Secondary Cancer Risks Associate with High Technology Radiotherapy for Ovarian Ablation
Abstract
Purpose
To evaluate the organ equivalent dose (OED) and the excess absolute risk (EAR) of radiation-induced secondary cancers associated with ovarian ablation, a treatment performed for a benign condition, using different radiotherapy techniques and biological dose–response models.
Methods
Differential dose–volume histogram (DVH) data from 15 patients undergoing ovarian ablation were analyzed. Six pelvic organs at risk were evaluated: bladder, rectum, colon, uterus, bone, and soft tissue. Four radiotherapy techniques were considered: two-dimensional radiotherapy (2DRT), three-dimensional conformal radiotherapy (3DRT), intensity-modulated radiotherapy (IMRT), and volumetric modulated arc therapy (VMAT). OED was calculated using different biological dose–response models (mechanistic, bell-shaped, and plateau), and the resulting values were used to estimate the excess absolute risk (EAR) for radiation-induced carcinoma and sarcoma.
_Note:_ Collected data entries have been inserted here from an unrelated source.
(** * Library lending system and online shop: a shallow embedding

    The two Python examples are modelled object by object.

    - [Biblioteca] embeds [Sistemagestionbliblioteca.py]: the classes [Libro]
      (with [LibroFisico] and [LibroDigital]) and [Usuario] (with [Estudiante]
      and [Profesor]).  Python objects are mutable and shared, so the model
      keeps one store per kind of object (books, users, list objects) indexed
      by references; a method is a computation of the state-and-exception
      monad [M] over that store.  [datetime.now()] reads a clock that belongs
      to the world.
    - [Tienda] embeds the class [Producto] of [Sistemadetiendaonline.py].

    Python [float]s are IEEE 754 binary64 numbers: they are modelled by
    Rocq's primitive floats, with the same operations and rounding.
    Console output ([print]) is not modelled. *)

From Stdlib Require Import ZArith Floats.
From Stdlib Require Import DecimalString.
From Stdlib Require DecimalN.
From stdpp Require Import base option list gmap strings.

Local Open Scope Z_scope.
Descriptive and comparative analyses were performed to assess trends among techniques and interpatient variability.
Results
Although absolute OED values differed among the biological models, consistent trends were observed when comparing the same organ across treatment techniques. For organs adjacent to the target volume, such as the rectum, colon, and uterus, modulated techniques generally resulted in lower median OED and EAR values compared to 2DRT. In contrast, lower risk values for the bladder were observed with 2DRT, likely due to reduced target dose conformity. For bone and soft tissue, higher EAR values were associated with modulated techniques, which may be attributed to the increased exposure of larger tissue volumes to low radiation doses, a known characteristic of modern highly conformal techniques.
Conclusion
Although ovarian ablation is performed for a benign condition, the results demonstrate that radiotherapy technique selection significantly influences the estimated risk of secondary cancer induction. Therefore, quantitative radiobiological risk assessment is essential to support clinical decision-making, particularly in scenarios where radiotherapy remains a viable and accessible treatment option.